WORK REQUEST – The output is the lines below from the one with "From stdpp Require Import base decidable." through the one with "Record handshake_message := Handshake", both included, printed exactly and with no other line.

START SUPPLIED ENTRIES

(* ===== verification/Protocol.v ===== *)
(** The messages between nodes (plugins/chainnet_plugin/include/protocol.hpp).

    How fc packs a message is a parameter of the files that use them. *)

From Stdlib Require Import ZArith Bool String List.
From stdpp Require Import base decidable.
From S2P Require Import Prelude ChainUtils Block.
Import ListNotations.
Local Open Scope string_scope.
Local Open Scope Z_scope.

Record handshake_message := Handshake {
  network_version : Z; hs_chain_id : sha256; hs_node_id : sha256; key : list Z; time : Z; token : sha256; sig : list Z; p2p_address : string;
  last_irreversible_block_num : Z; last_irreversible_block_id : sha256; head_num : Z; head_id : sha256; os : string; agent : string; generation : Z }.

(** handshake_message(); a generation that is not set is taken for 0. *)
Definition new_handshake : handshake_message :=
  Handshake 0 empty_chain_id empty_chain_id empty_public_key 0 empty_chain_id empty_signature "" 0 empty_chain_id 0 empty_chain_id "" "" 0.

Inductive leave_reason :=
| no_reason | self | duplicate | wrong_chain | wrong_version | forked | unlinkable | bad_transaction | validation | benign_other | fatal_other | authentication.

#[export] Instance leave_reason_eq_dec : EqDecision leave_reason.
Proof. solve_decision. Defined.

Record leave_message := Leave { reason : leave_reason; leave_node_id : sha256 }.

(** leave_message(r) *)
Definition leave (r : leave_reason) : leave_message := Leave r empty_chain_id.

Record time_message := TimeMessage { org : Z; rec : Z; xmt : Z; dst : Z }.

Inductive id_list_modes := none | catch_up | last_irr_catch_up | normal.

Record select_ids := SelectIds { mode : id_list_modes; pending : Z; ids : list sha256 }.

Definition no_ids : select_ids := SelectIds none 0 [].

(** select_ids::empty *)
Definition ids_empty (s : select_ids) : bool :=
  match mode s with none => true | _ => match ids s with [] => true | _ => false end end.

Record notice_message := Notice { known_trx : select_ids; known_blocks : select_ids }.
Record request_message := Request { req_trx : select_ids; req_blocks : select_ids }.
Record sync_request_message := SyncRequest { start_block : Z; end_block : Z }.

(** The variant, in its order. *)
Inductive net_message :=
| a_handshake (m : handshake_message)
| a_leave (m : leave_message)
| a_time (m : time_message)
| a_notice (m : notice_message)
| a_request (m : request_message)
| a_sync_request (m : sync_request_message)
| a_block_summary (block_header : signed_block_header)
| a_transaction (t : signed_transaction)
| a_block (b : signed_block)
| a_block_list (blockList : list signed_block)
| a_confirmation (conf : block_confirmation)
| a_request_block (last_irreversible_block_num : Z)
| a_connecting_nodes (endingPointList : list string).
(** A report with an error, for the only write there is. *)
Lemma error_runs s x q w : write_queue (ch_of s) = x :: q -> writing (ch_of s) = [w] -> close_after_send x = false ->
  sane (pending_message_buffer (conn s)) -> exists s', write_reported pack true s = Ret s' tt /\
  ch_of s' = flushed (Channel (x :: q) (write_depth (ch_of s) - 2) [] (written (ch_of s)) (accepted (ch_of s))) /\
  sync_requested (conn s') = None /\ sane (pending_message_buffer (conn s')).
Proof using.
  intros Q W Cx Sn. unfold write_reported, catch_all. unfold mbind at 1, M_bind at 1, gets. rewrite W, Q, Cx.
  destruct s as [c [ch sy b2 b3 b4 b5 b6 b7 b8 b9 b10 b11 b12 b13] n]. destruct ch as [q' d w' wr ac].
  cbn [chan conn write_queue writing write_depth written accepted pending_message_buffer] in *. subst q' w'.
  set (s2 := Session c (Conn (Channel (x :: q) (d - 2) [] wr ac) sy b2 b3 b4 b5 b6 b7 b8 b9 b10 b11 b12 b13) n).
  destruct (plugin_close_runs s2 Sn) as (s3 & R & C & Y & _ & S3). exists s3. split; [| auto].
  assert (E : Session c (Conn (Channel (x :: q) (d + -1 + -1) [] wr ac) sy b2 b3 b4 b5 b6 b7 b8 b9 b10 b11 b12 b13) n = s2)
    by (subst s2; do 3 f_equal; lia).
  unfold mbind, M_bind, on_channel, add_depth, update, on_conn, set_chan. cbn [chan conn write_queue writing write_depth written accepted controller num_clients mret M_ret].
  rewrite E, R. reflexivity.
Qed.

(** The connection is closed while a write goes on, which then fails. *)
Lemma closed_runs s x q : good s -> write_queue (ch_of s) = x :: q -> sane (pending_message_buffer (conn s)) ->
  exists s', goes_on [closes; reports true] s = Ret s' tt /\ sync_requested (conn s') = None /\
    ch_of s' = Channel (if decide (q = []) then [] else [x]) (Z.of_nat (length q)) [] (written (ch_of s)) (accepted (ch_of s)).
Proof using.
  intros [[[D O E] W] _] Q Sn. unfold Connection.goes_on. cbn [for_each Connection.happens].
  rewrite Q in *. cbn [take map length] in *. rewrite take_0 in W. cbn [map] in W. rewrite W in D. cbn [length] in D. apply Forall_cons in O as [Ox _].
  destruct (plugin_close_runs s Sn) as (s1 & R1 & C1 & _ & _ & S1). rewrite (mbind_ret _ _ _ _ _ R1).
  assert (C1' : ch_of s1 = Channel [x] (Z.of_nat (length q) + 2) [buff x] (written (ch_of s)) (accepted (ch_of s))).
  { rewrite C1. unfold flushed. rewrite Q, W. destruct (Z.ltb_spec 0 (write_depth (ch_of s))); [| lia]. cbn [take]. rewrite take_0. f_equal. lia. }
  destruct (error_runs s1 x [] (buff x)) as (s2 & R2 & C2 & Y2 & _); [rewrite C1'; reflexivity .. | exact Ox | exact S1 |].
  rewrite (mbind_ret _ _ _ _ _ R2). exists s2. split; [reflexivity |]. split; [exact Y2 |]. rewrite C2, C1'. unfold flushed.
  cbn [write_queue writing write_depth written accepted take]. replace (Z.of_nat (length q) + 2 - 2) with (Z.of_nat (length q)) by lia.
  destruct q as [| z q]; case_decide; try congruence; cbn; reflexivity.
Qed.

(** *** Blocks that a peer asked for *)

Definition sync_left (start_block end_block last : Z) : option sync_state :=
  if last =? end_block then None else Some (SyncState start_block end_block last).

Lemma sync_block_runs s y b : sync_requested (conn s) = Some y -> let num := u32 (sync_last y + 1) in
  block_from_num num (controller s) = Ret (controller s) b ->
  exists s', enqueue_sync_block pack s = Ret s' true /\ ch_of s' = enqueued (a_block b) (num =? sync_start y) (ch_of s) /\
    sync_requested (conn s') = sync_left (sync_start y) (sync_end y) num /\ controller s' = controller s.
Proof using.
  intros Y num B. unfold enqueue_sync_block. unfold mbind at 1, M_bind at 1, gets. rewrite Y. cbv zeta. fold num.
  unfold mbind at 1, M_bind at 1, update. set (s1 := on_conn _ s).
  assert (E : ch_of s1 = ch_of s /\ controller s1 = controller s /\ sync_requested (conn s1) = sync_left (sync_start y) (sync_end y) num)
    by (subst s1; destruct s as [c [] n]; auto).
  clearbody s1. destruct E as (E1 & E2 & E3). rewrite <- E1, <- E2, <- E3. rewrite <- E2 in B.
  unfold catch_all. unfold mbind at 1, M_bind at 1. unfold on_chain. rewrite B.
  destruct (msg_enqueue_runs (a_block b) (num =? sync_start y) (Session (controller s1) (conn s1) (num_clients s1))) as (s2 & R & C2 & K2 & Y2 & _).
  rewrite (mbind_ret _ _ _ _ _ R). exists s2. cbn in *. auto.
Qed.

Lemma enqueued_idle m ch : is_leave m = false -> write_queue ch = [] ->
  write_queue (enqueued m true ch) = [Queued (frame m) false] /\ accepted (enqueued m true ch) = accepted ch ++ [m].
Proof using. intros L Q. unfold enqueued. rewrite Q, L. auto. Qed.
(* ===== verification/PeerMessagesThm.v ===== *)
(** How the handshake of a peer is answered and how the blocks it lacks are
    sent. *)

From Stdlib Require Import ZArith Lia Bool String List.
From stdpp Require Import base decidable list.
From S2P Require Import Prelude ChainUtils Block BlockPack Effects SystemContract Objects ForkDb Chain Protocol MessageBuffer PeerReading PeerReadingThm.
From S2P Require Import Connection ConnectionThm PeerMessages.
Import ListNotations.
Local Open Scope Z_scope.

Section Reads.
Context `{Crypto}.

Lemma on_chain_ret {A} (m : M chain_context A) s a : m (controller s) = Ret (controller s) a -> on_chain m s = Ret s a.
Proof using. unfold on_chain. intros ->. destruct s. reflexivity. Qed.

(** The numbers after [first], as many as there are up to [last]. *)
Definition after (first last : Z) (blocks : Z -> signed_block) : list signed_block :=
  map (fun i => blocks (first + 1 + Z.of_nat i)) (seq 0 (Z.to_nat (last - first))).

Lemma after_length first last blocks : length (after first last blocks) = Z.to_nat (last - first).
Proof using. unfold after. rewrite length_map, length_seq. reflexivity. Qed.

Lemma after_snoc first last blocks : 0 <= first <= last -> after first (last + 1) blocks = after first last blocks ++ [blocks (last + 1)].
Proof using.
  intros L. unfold after. replace (Z.to_nat (last + 1 - first)) with (Z.to_nat (last - first) + 1)%nat by lia.
  rewrite seq_app, map_app. cbn [seq map]. do 3 f_equal. lia.
Qed.

Lemma sync_loop_runs c first blocks : 0 <= first -> forall n acc,
  (forall i, first < i <= Z.of_nat n -> block_from_num i c = Ret c (blocks i)) ->
  sync_loop n first acc c = Ret c (after first (Z.of_nat n) blocks ++ acc).
Proof using.
  intros L0. induction n as [| n IH]; intros acc B.
  - unfold after. replace (Z.to_nat (Z.of_nat 0 - first)) with 0%nat by lia. reflexivity.
  - cbn [sync_loop]. destruct (Z.ltb_spec first (Z.of_nat (S n))).
    + rewrite (mbind_ret _ _ _ _ _ (B (Z.of_nat (S n)) ltac:(lia))). rewrite IH by (intros i Li; apply B; lia).
      replace (Z.of_nat (S n)) with (Z.of_nat n + 1) by lia. rewrite after_snoc, <- app_assoc by lia. reflexivity.
    + unfold after. replace (Z.to_nat (Z.of_nat (S n) - first)) with 0%nat by lia. reflexivity.
Qed.

Lemma syncblock_runs c hd first blocks : head_block c = Ret c hd -> 0 <= first < block_num hd ->
  (forall i, first < i <= block_num hd -> block_from_num i c = Ret c (blocks i)) ->
  get_syncblock_from_lastnum first c = Ret c (after first (block_num hd) blocks).
Proof using.
  intros Hd L B. unfold get_syncblock_from_lastnum. rewrite (mbind_ret _ _ _ _ _ Hd).
  assert (R : sync_loop (Z.to_nat (block_num hd)) first [] c = Ret c (after first (block_num hd) blocks)).
  { rewrite (sync_loop_runs c first blocks) by (lia || (intros i Li; apply B; lia)). rewrite app_nil_r, Z2Nat.id by lia. reflexivity. }
  rewrite (mbind_ret _ _ _ _ _ R). pose proof (after_length first (block_num hd) blocks) as Ln.
  destruct (after first (block_num hd) blocks); [cbn in Ln; lia | reflexivity].
Qed.
End Reads.

Section Answers.
Context `{Crypto} (pack : net_message -> list Z) (my : plugin) (hash_time : Z -> sha256) (str : sha256 -> string).

Local Abbreviation goes_on := (Connection.goes_on pack my hash_time str).
Local Abbreviation frame := (PeerReadingThm.frame pack).
Local Abbreviation good := (ConnectionThm.good pack).

Lemma written_enqueued m trigger ch : written (enqueued pack m trigger ch) = written ch.
Proof using. unfold enqueued. destruct (_ && _); reflexivity. Qed.

(** ** The pending blocks *)

(** The session where [l] was queued after what [s] has queued, and the blocks
    [rest] are pending. *)
Record queues (l : list net_message) (rest : list signed_block) (s s' : session) : Prop := {
  q_good : good s';
  q_accepted : accepted (ch_of s') = accepted (ch_of s) ++ l;
  q_written : written (ch_of s') = written (ch_of s);
  q_sync : sync_requested (conn s') = sync_requested (conn s);
  q_pending : pending_block_list (conn s') = rest;
  q_recv : last_handshake_recv (conn s') = last_handshake_recv (conn s) }.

END SUPPLIED ENTRIES

WRITTEN RESPONSE –
From stdpp Require Import base decidable.
From S2P Require Import Prelude ChainUtils Block.
Import ListNotations.
Local Open Scope string_scope.
Local Open Scope Z_scope.

Record handshake_message := Handshake {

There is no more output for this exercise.